(Data extracted from a collection)
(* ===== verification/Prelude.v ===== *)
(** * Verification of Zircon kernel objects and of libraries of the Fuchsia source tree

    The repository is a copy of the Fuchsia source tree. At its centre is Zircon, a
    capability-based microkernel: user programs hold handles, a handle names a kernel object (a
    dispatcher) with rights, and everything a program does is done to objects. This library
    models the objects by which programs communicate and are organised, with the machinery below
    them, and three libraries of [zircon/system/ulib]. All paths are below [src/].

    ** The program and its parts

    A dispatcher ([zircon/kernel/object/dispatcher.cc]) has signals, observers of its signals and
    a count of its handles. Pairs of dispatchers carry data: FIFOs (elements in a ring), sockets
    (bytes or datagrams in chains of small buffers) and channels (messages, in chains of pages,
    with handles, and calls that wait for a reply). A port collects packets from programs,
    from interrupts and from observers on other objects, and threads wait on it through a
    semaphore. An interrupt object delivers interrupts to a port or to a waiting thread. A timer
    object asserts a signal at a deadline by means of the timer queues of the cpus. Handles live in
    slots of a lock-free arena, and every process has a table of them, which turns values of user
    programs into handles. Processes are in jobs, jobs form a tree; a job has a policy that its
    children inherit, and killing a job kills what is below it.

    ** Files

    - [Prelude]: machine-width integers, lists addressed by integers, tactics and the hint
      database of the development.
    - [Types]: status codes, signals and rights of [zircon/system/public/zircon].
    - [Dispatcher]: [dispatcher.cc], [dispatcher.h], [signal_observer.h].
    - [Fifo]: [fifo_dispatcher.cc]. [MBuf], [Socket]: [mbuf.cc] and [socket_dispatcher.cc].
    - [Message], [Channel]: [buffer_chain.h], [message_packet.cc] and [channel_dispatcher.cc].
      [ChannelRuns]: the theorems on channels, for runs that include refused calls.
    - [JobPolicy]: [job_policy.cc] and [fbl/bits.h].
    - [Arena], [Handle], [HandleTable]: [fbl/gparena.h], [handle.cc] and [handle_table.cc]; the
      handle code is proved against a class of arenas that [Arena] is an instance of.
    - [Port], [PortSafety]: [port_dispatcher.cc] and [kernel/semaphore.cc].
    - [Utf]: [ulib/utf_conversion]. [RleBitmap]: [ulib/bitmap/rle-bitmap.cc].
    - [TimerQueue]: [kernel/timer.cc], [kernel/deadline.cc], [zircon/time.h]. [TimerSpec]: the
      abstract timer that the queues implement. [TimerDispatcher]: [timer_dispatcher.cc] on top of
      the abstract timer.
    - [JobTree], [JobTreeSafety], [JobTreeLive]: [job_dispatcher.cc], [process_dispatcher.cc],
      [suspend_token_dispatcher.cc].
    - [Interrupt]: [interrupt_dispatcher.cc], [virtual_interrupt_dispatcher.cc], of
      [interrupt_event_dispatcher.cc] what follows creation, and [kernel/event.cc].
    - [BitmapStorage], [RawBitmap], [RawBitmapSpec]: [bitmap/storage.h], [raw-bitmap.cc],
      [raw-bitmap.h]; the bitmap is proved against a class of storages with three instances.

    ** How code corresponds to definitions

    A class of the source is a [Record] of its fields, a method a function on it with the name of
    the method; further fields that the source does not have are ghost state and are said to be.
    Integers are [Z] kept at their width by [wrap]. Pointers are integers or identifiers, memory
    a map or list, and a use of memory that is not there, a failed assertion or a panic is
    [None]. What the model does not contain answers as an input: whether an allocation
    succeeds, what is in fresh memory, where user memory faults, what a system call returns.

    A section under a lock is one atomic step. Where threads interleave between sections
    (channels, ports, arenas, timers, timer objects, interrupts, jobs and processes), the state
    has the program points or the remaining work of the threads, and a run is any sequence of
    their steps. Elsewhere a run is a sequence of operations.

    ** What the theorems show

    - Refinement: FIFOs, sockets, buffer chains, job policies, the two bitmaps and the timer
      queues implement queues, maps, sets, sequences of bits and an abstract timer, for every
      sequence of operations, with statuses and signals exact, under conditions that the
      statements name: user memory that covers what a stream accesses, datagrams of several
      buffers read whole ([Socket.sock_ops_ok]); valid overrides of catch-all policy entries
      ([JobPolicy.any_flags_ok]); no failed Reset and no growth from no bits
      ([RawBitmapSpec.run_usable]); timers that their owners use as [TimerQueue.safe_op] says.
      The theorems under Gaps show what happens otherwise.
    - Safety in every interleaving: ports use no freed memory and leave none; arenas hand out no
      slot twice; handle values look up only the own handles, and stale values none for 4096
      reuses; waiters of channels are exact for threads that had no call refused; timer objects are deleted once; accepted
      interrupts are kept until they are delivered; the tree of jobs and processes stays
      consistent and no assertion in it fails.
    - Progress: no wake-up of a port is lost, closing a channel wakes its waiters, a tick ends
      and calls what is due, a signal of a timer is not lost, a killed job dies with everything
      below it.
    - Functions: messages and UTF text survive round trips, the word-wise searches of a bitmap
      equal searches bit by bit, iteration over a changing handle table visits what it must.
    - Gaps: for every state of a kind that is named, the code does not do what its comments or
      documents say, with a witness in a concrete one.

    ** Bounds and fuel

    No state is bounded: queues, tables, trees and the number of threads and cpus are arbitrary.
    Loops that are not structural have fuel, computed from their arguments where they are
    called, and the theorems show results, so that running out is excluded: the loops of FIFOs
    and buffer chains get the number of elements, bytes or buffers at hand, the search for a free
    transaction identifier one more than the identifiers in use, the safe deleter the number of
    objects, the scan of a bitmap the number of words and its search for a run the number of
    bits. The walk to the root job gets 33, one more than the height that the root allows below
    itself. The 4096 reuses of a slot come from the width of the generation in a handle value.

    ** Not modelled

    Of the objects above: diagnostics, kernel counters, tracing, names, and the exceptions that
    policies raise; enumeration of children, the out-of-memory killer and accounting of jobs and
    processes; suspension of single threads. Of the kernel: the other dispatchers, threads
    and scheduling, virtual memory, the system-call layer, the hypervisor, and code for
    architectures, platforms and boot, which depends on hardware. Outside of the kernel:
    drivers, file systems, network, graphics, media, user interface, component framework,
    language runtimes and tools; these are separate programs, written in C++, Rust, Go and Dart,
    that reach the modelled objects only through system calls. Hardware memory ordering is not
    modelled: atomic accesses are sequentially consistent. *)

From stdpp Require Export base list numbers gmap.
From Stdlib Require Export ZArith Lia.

* * *

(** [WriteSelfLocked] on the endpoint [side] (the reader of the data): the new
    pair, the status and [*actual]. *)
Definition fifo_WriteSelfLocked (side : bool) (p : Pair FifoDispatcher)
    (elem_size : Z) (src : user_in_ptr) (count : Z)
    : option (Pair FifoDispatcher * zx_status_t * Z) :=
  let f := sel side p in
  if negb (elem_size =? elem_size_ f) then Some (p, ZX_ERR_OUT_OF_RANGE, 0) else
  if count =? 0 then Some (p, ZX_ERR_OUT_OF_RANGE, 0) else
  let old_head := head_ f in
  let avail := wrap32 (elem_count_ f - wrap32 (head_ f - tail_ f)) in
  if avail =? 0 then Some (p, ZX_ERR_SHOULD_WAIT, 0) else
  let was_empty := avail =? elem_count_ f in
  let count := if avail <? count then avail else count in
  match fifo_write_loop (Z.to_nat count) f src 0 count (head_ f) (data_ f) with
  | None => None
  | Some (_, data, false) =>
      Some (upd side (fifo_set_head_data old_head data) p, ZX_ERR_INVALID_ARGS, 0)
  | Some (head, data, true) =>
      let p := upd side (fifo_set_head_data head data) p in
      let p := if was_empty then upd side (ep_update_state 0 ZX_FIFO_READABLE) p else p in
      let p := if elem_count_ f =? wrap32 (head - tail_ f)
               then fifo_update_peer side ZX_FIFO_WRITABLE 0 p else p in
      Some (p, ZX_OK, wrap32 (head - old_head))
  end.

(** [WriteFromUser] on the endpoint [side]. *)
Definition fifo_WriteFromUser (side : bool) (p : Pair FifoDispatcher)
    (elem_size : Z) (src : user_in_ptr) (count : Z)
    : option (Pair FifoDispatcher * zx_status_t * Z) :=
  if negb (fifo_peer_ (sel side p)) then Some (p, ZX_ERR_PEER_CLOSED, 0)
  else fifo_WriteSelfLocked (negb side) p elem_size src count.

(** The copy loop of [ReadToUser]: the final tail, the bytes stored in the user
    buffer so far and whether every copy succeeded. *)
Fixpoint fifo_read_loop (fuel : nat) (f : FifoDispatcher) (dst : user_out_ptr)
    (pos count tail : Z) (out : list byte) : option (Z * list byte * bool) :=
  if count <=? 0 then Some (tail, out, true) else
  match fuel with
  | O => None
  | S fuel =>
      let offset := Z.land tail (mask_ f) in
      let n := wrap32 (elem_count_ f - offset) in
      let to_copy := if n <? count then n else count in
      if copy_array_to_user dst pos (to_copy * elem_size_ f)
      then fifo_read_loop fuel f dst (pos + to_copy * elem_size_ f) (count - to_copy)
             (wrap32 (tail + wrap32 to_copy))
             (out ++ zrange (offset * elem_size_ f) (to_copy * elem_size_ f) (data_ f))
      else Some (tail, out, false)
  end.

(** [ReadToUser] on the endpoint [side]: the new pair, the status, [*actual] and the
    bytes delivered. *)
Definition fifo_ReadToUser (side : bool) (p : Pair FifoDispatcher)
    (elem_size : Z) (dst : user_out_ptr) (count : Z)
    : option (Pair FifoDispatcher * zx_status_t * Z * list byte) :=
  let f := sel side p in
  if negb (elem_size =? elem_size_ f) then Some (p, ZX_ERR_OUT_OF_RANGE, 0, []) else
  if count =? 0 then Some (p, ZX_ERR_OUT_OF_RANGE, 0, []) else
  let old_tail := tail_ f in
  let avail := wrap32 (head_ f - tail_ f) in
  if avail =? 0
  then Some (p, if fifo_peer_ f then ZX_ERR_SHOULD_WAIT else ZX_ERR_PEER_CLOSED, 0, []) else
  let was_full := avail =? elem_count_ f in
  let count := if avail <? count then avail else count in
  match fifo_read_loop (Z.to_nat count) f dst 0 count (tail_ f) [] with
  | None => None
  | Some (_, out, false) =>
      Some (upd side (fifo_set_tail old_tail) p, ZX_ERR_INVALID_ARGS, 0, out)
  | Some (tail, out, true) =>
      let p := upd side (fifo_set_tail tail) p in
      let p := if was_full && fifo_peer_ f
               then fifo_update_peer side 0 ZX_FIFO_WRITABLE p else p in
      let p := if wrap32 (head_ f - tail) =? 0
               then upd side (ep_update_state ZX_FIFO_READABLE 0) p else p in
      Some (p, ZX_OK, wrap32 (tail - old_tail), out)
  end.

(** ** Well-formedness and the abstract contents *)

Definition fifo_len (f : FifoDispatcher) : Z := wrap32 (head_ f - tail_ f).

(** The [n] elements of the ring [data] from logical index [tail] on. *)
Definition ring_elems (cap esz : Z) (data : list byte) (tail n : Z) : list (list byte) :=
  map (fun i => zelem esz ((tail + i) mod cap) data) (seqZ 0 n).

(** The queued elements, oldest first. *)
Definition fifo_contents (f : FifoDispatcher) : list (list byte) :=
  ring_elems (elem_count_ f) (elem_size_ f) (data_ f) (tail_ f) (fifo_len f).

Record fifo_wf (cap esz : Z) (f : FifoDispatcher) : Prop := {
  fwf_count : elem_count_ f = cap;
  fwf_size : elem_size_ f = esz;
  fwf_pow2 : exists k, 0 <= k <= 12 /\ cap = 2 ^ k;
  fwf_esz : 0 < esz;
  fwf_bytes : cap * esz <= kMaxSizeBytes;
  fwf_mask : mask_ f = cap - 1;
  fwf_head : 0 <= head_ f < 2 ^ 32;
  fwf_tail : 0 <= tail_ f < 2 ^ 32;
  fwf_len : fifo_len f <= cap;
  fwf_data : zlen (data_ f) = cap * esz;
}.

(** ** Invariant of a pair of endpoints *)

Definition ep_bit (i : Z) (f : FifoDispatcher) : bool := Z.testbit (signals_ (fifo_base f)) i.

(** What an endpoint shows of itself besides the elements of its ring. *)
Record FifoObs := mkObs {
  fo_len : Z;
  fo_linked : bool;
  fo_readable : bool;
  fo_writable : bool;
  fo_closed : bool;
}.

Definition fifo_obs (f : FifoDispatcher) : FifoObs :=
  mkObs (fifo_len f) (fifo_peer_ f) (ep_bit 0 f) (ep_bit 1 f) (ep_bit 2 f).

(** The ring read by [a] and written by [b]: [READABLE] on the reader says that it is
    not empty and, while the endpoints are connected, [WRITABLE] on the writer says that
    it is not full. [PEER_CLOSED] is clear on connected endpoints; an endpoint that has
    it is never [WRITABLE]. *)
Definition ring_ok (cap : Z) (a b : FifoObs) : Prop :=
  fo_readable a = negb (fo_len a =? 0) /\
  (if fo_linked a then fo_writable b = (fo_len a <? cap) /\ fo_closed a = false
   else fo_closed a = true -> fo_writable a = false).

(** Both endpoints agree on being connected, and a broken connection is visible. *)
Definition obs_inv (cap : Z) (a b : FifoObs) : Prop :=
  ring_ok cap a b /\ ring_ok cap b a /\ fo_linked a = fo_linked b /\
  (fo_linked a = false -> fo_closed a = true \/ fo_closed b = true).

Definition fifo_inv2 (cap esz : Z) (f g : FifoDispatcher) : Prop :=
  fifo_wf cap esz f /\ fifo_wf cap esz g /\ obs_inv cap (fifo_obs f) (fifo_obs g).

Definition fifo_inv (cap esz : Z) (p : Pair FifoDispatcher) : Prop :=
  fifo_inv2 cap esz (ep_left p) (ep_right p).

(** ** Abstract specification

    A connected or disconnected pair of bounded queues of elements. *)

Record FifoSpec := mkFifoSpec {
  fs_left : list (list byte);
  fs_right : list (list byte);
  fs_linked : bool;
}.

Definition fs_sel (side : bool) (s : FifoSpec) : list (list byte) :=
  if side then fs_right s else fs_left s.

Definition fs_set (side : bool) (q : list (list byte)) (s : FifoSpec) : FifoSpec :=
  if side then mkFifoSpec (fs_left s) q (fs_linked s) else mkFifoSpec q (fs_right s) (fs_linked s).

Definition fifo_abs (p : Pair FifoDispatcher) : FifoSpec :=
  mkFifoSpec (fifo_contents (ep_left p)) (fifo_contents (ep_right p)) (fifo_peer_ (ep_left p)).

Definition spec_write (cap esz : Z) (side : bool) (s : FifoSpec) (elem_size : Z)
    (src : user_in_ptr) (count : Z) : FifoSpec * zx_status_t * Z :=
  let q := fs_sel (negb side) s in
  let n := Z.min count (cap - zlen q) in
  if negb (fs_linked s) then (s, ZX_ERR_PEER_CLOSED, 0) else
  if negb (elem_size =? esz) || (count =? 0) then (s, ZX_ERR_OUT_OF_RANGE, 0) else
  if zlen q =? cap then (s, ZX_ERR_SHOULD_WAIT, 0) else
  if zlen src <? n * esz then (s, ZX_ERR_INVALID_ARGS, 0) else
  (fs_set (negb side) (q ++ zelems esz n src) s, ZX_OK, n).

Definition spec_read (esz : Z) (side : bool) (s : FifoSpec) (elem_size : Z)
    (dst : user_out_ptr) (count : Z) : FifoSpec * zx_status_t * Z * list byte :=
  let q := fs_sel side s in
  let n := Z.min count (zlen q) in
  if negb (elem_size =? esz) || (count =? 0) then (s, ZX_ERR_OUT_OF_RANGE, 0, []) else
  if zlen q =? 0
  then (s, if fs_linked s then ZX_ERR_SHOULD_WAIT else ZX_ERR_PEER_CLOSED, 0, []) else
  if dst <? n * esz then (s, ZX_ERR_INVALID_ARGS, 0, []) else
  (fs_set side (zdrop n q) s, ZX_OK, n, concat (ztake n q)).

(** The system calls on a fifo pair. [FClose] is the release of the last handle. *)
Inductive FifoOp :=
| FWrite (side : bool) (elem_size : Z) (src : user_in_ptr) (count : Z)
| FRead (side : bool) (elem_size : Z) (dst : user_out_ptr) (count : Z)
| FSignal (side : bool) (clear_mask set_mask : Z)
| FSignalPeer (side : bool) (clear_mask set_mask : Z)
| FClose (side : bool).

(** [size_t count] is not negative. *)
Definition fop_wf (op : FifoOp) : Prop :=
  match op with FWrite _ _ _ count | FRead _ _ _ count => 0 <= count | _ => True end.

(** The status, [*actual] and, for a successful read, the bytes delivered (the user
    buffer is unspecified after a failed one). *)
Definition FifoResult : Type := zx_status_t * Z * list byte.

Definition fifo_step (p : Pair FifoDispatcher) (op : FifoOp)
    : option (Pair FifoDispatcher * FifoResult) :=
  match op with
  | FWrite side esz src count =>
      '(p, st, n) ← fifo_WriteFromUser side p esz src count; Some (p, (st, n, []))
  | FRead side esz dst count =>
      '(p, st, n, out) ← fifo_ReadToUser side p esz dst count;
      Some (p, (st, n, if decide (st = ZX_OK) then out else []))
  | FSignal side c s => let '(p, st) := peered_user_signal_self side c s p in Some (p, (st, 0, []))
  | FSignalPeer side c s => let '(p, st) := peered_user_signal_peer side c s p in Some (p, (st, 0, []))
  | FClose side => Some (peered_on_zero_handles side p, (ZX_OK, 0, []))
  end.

:: TASK TO COMPLETE ::
The word is "RawBitmapSpec". Copy every line above where it appears.

:: FINAL ANSWER ::
    - [BitmapStorage], [RawBitmap], [RawBitmapSpec]: [bitmap/storage.h], [raw-bitmap.cc],
      ([RawBitmapSpec.run_usable]); timers that their owners use as [TimerQueue.safe_op] says.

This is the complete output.